Unknowns: what is Google doing? They’re relatively secretive, and we don’t know how their TPU capacity compares exactly.
And finally, we don’t know how the following things will evolve over the next two years:
- Delays / shortages
- Algorithmic advances
- New projects being planned out
But we can probably expect, if scaling laws hold, by the end of 2026 we till have AI readily available to everyone trained on 10x size clusters of what we have this year.
To put a finer point on it: 2026 is the year where we have the last massive jump of 10x compute size that is going to be readily available. After that the jump from 2026 to 2027 will only be 2x, and the jump from 2027 to 2028 will only be 2x (maybe). There will begin to be serious financial and material constraints on how big you build a cluster that nobody will be able to afford to surpass expect for maybe governments.

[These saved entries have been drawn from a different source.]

Lemma interleave_snoc ls out :
  interleave ls out → ∀ ls1 l ls2 m, ls = ls1 ++ l :: ls2 → interleave (ls1 ++ (l ++ [m]) :: ls2) (out ++ [m]).
Proof.
  induction 1 as [ls Hn|ks1 m' k ks2 out Hi IH]; intros ls1 l ls2 m Heq.
  - subst ls. apply Forall_app in Hn as [H1 [-> H2]%Forall_cons]. simpl. apply interleave_cons. constructor.
    apply Forall_app. split; [done|]. by constructor.
  - simpl. destruct (decide (length ks1 = length ls1)) as [Hl|Hl].
    + apply app_inj_1 in Heq as [-> [= <- <-]]; [|done]. simpl. apply interleave_cons. by apply IH.
    + assert (length ks1 < length ls1 ∨ length ls1 < length ks1) as [Hlt|Hlt] by lia.
      * assert (∃ r, ls1 = ks1 ++ (m' :: k) :: r ∧ ks2 = r ++ l :: ls2) as (r&->&->).
        { apply app_eq_inv in Heq as [(r&->&Hr)|(r&->&Hr)]; [rewrite length_app in Hlt; lia|].
          destruct r as [|x r]; [rewrite app_nil_r in Hlt; lia|]. injection Hr as <- ->. by exists r. }
        rewrite <- !(assoc_L (++)). simpl. apply interleave_cons.
        specialize (IH (ks1 ++ k :: r) l ls2 m). rewrite <- !(assoc_L (++)) in IH. by apply IH.
      * assert (∃ r, ks1 = ls1 ++ l :: r ∧ ls2 = r ++ (m' :: k) :: ks2) as (r&->&->).
        { apply app_eq_inv in Heq as [(r&->&Hr)|(r&->&Hr)]; [|rewrite length_app in Hlt; lia].
          destruct r as [|x r]; [rewrite app_nil_r in Hlt; lia|]. injection Hr as <- ->. by exists r. }
        specialize (IH ls1 l (r ++ k :: ks2) m). rewrite <- !(assoc_L (++)) in IH. simpl in IH.
        specialize (IH eq_refl).
        pose proof (interleave_cons (ls1 ++ (l ++ [m]) :: r) m' k ks2 (out ++ [m])) as Hc.
        rewrite <- !(assoc_L (++)) in Hc. simpl in Hc. by apply Hc.
Qed.

(** Of an interleaving, what only one stream carries is a part of that stream. *)
Lemma interleave_select (P : Message → Prop) `{!∀ m, Decision (P m)} ls out :
  interleave ls out → ∀ i l, ls !! i = Some l →
  (∀ j k, ls !! j = Some k → j ≠ i → Forall (λ m, ¬ P m) k) → filter P out = filter P l.
Proof.
  induction 1 as [ls Hn|ls1 m k ls2 out _ IH]; intros i l Hi Hj.
  - rewrite Forall_lookup in Hn. by rewrite (Hn _ _ Hi).
  - assert ((ls1 ++ (m :: k) :: ls2) !! length ls1 = Some (m :: k)) as Hm
      by (by rewrite lookup_app_r, Nat.sub_diag by lia).
    assert (∀ j x, (ls1 ++ k :: ls2) !! j = Some x →
      ∃ x', (ls1 ++ (m :: k) :: ls2) !! j = Some x' ∧ (j ≠ length ls1 → x' = x) ∧ (j = length ls1 → x = k)) as Hsame.
    { intros j x Hx. destruct (decide (j < length ls1)).
      - rewrite lookup_app_l in Hx by lia. exists x. rewrite lookup_app_l by lia. split_and!; [done|done|lia].
      - rewrite lookup_app_r in Hx by lia. rewrite lookup_app_r by lia. destruct (j - length ls1) as [|q] eqn:E.
        + exists (m :: k). split_and!; [done|lia|]. by injection Hx.
        + exists x. split_and!; [done|done|lia]. }
    destruct (decide (i = length ls1)) as [->|Hne].
    + rewrite Hm in Hi. injection Hi as <-.
      assert (filter P out = filter P k) as Hk.
      { apply (IH (length ls1)); [by rewrite lookup_app_r, Nat.sub_diag by lia|].
        intros j x Hx Hjn. destruct (Hsame j x Hx) as (x'&Hx'&He&_). rewrite <- (He Hjn). by apply (Hj j). }
      destruct (decide (P m)); [rewrite !filter_cons_True by done; by rewrite Hk|by rewrite !filter_cons_False].
    + assert (¬ P m) as Hnp.
      { specialize (Hj _ _ Hm (not_eq_sym Hne)). by apply Forall_cons in Hj as [? _]. }
      rewrite filter_cons_False by done. apply (IH i).
      * destruct (decide (i < length ls1)); [by rewrite lookup_app_l in * by lia|].
        rewrite lookup_app_r in * by lia. by destruct (i - length ls1) eqn:E; [lia|].
      * intros j x Hx Hjn. destruct (Hsame j x Hx) as (x'&Hx'&He&Hkx).
        destruct (decide (j = length ls1)) as [->|Hjl].
        -- rewrite (Hkx eq_refl). specialize (Hj _ _ Hm Hjn). by apply Forall_cons in Hj as [_ ?].
        -- rewrite <- (He Hjl). by apply (Hj j).
Qed.

(** ** The composition *)

Section system.
Context {H S L : Type} `{!URLParser} `{!Handlers H S L} (table : list (string * H)).

Record system := mkSystem { net : backend (H := H); procs : list (S * nat) }.

Definition system_start : system := mkSystem start [].

(** A step of the loop's goroutines, or of the handler of a session, or the
    passing of its next message to the channel of responses. *)
Inductive system_label :=
| Net (a : action)
| Run (i : nat) (l : L)
| Emit (i : nat).

Definition loop_action (a : action) : bool :=
  match a with Take _ | Send _ _ => false | _ => true end.

Definition launch (x : session (H := H)) : S * nat := (hinit (shandler x) (skey x) (initial x), 0).

(** A handler is launched for every session that is new. *)
Definition spawn (net' : backend (H := H)) (ps : list (S * nat)) : list (S * nat) :=
  ps ++ (launch <$> drop (length ps) (sessions net')).

(** A panic ends the process. *)
Definition halted (s : system) : bool :=
  bool_decide (is_Some (crash (net s))) || existsb (λ p, bool_decide (is_Some (hcrash p.1))) (procs s).

(** What a handler's step needs of its channel. *)
Definition receive_for (i : nat) (x : session (H := H)) (k : intake) (n : backend (H := H)) : option (backend (H := H)) :=
  match k with
  | Silent => Some n
  | Gets body => if bool_decide (head (buffer x) = Some body) then bstep table (Take i) n else None
  | SeesClosed => if closed x && bool_decide (buffer x = []) then Some n else None
  end.

Definition system_step (l : system_label) (s : system) : option system :=
  if halted s then None else
  match l with
  | Net a =>
      if loop_action a then net' ← bstep table a (net s); Some (mkSystem net' (spawn net' (procs s))) else None
  | Run i l =>
      p ← procs s !! i;
      x ← sessions (net s) !! i;
      h' ← hstep (shandler x) (skey x) (initial x) l p.1;
      net' ← receive_for i x (hintake l) (net s);
      Some (mkSystem net' (<[i := (h', p.2)]> (procs s)))
  | Emit i =>
      p ← procs s !! i;
      m ← hresponses p.1 !! p.2;
      net' ← bstep table (Send i m) (net s);
      Some (mkSystem net' (if bool_decide (crash net' = None) then <[i := (p.1, Datatypes.S p.2)]> (procs s) else procs s))
  end.

#[export] Instance system_machine : Machine system system_label := system_step.

(** The messages of a session the channel has taken. *)
Definition emitted (p : S * nat) : list Message := take p.2 (hresponses p.1).

(** ** What the steps do to the loop's state *)

(** What a session keeps when no handler receives. *)
Definition same_session (x x' : session (H := H)) : Prop :=
  skey x' = skey x ∧ shandler x' = shandler x ∧ initial x' = initial x ∧ taken x' = taken x.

So 2026-2027 is the critical period where we will expect to see massive capabilities gains from these 10x larger training runs and progress will not be scale based so much after that: it will be algorithmic breakthroughs and research breakthroughs that truly matter. The implication is progress could slow after 2027 since it won’t be as straightforward as simply being able to “build bigger datacenters”.
We can still expect:
- Algorithmic breakthroughs
- Efficiency breakthroughs at hardware level
- Ability to network multiple clusters together increases
But the years of 10x jumps in scaling in a single year are probably over for a while after the 2026-2027 period.